Post surgery I was very sensible about my return to running – taking a longer break when my knee protested, gently paced short jogs, some core work and strengthening with a personal trainer, gradually building up the distance, not pushing myself too hard. During radiotherapy I was told I would probably get fatigued and would need to rest, and so I tried not to do too much but got shingles anyway. The evening before my final session I was feeling fed up and restless, having spent a lot of time on my own that week and I realised that what I was craving was the type of carefree running that I used to do. And so I went out in the rain, ignoring the need to be sensible and just ran. I ran along the North Circular shouting ‘I want myself back’ at the darkening sky, not really caring if there was any one around to hear me. It was a hard run but it was cathartic and energising and I arrived home sweaty and smiling. I do understand that I mustn’t do too much too soon, but I also think that expecting to be weak and worn out can be a self fulfilling prophecy once you’re over the worst – it’s a fine balance.
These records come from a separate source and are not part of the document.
(** decoding never panics: every index is checked *)
(** versions sort by raw key, then by version *)
Lemma versionedKey_order raw raw' v v' :
  in_uint64 v → in_uint64 v' →
  blt (encode (versionedKey raw v)) (encode (versionedKey raw' v')) ↔ blt raw raw' ∨ raw = raw' ∧ v < v'.
Proof.
  intros Hv Hv'. rewrite !encode_payload. unfold versionedKey. cbn [kind payload rawKey key_version].
  unfold blt. rewrite bytes_compare_app_l. cbn [bytes_compare]. rewrite Z.compare_refl, escape_compare.
  rewrite be_put_compare by by apply in_uint64_256. rewrite <-bytes_compare_eq.
  destruct (bytes_compare raw raw'); [rewrite Z.compare_lt_iff|..]; naive_solver.
Qed.

Lemma decodeRawKey_loop_no_panic acc enc : no_panic (decodeRawKey_loop acc enc).
Proof.
  revert acc. induction enc as [enc IH] using (induction_ltof1 _ (@length _)).
  unfold ltof in IH. intros acc. destruct enc as [|b enc]; simpl; [done|].
  case_decide; [apply IH; simpl; lia|]. destruct enc as [|c enc]; [done|].
  repeat case_decide; try done. apply IH. simpl; lia.
Qed.

Lemma decodeVersion_no_panic b : no_panic (decodeVersion b).
Proof. unfold decodeVersion. by case_decide. Qed.

Lemma decodeMvccKey_no_panic_all b : no_panic (decodeMvccKey b).
Proof.
  unfold decodeMvccKey. case_decide as Hl; [done|]. case_decide; [done|].
  apply no_panic_bind; [apply no_panic_rindex; lia|]. intros k _.
  repeat case_decide; try done;
    (apply no_panic_bind;
      [apply no_panic_wrap; first [apply decodeVersion_no_panic|apply decodeRawKey_loop_no_panic]|]);
    intros; try done.
  - destruct a. by case_decide.
  - destruct a. apply no_panic_bind; [apply no_panic_wrap, decodeVersion_no_panic|done].
Qed.

#[export] Hint Resolve decodeMvccKey_no_panic_all decodeVersion_no_panic : go.

#[global] Arguments encode : simpl never.
#[global] Arguments decodeMvccKey : simpl never.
I’m tired of being tentative and careful, of not knowing what my body is capable of. I want myself back.
And then this week I went bra shopping. I’ve been hesitant to write about my breasts too much because I don’t want to think about my friends thinking about them, if that makes sense. But you all know I’ve had breast cancer and this is just part of the deal. Since the operation in October I’ve been quite lopsided and I’ve been wearing a sports bra ever since. At the beginning that was to keep my new breast supported and protected, but once it had recovered I actually didn’t have any choice. My old bras just didn’t fit any longer and as radiotherapy makes your skin quite sore, and you need to wait to see how the new breast settles down, I’ve left bra shopping until now. I went to Nicola Jane, a shop that you would never know existed unless you’ve had an experience like mine. A lovely shop assistant produced some bras that fit me and when she left me in the changing room while she packaged them up I quietly dissolved in tears of relief, and then sobbed some more when I went to pay. I’m choosing to accept this new breast because it is a part of me and part of this whole experience, but to be honest it is a pale reflection of the one that I’ve lost. Somehow having a bra that evens them up, even if it is with a bit of padding, makes me feel so much better and more me. I’m getting myself back.
This week I went back to work, another step on the recovery road. Tonight I’m having a party to celebrate the end of treatment and to say thank you. And I don’t know how much more I’ll have to say here about this cancer experience. I have another post brewing but that may be it. Like Lemn Sissay said, I don’t want to hug the bruise, to hold on to being a patient, to try to extract more mileage from this strange journey. Something tells me that I just need to get on with living now. I may eat my words over the next few months, but for now I want to say thank you to everyone who has read what I’ve written, who has commented on this blog or over on Facebook, who has been with me during the last nine strange months. Writing about cancer has really helped me; if it’s helped anyone else, that’s a huge bonus.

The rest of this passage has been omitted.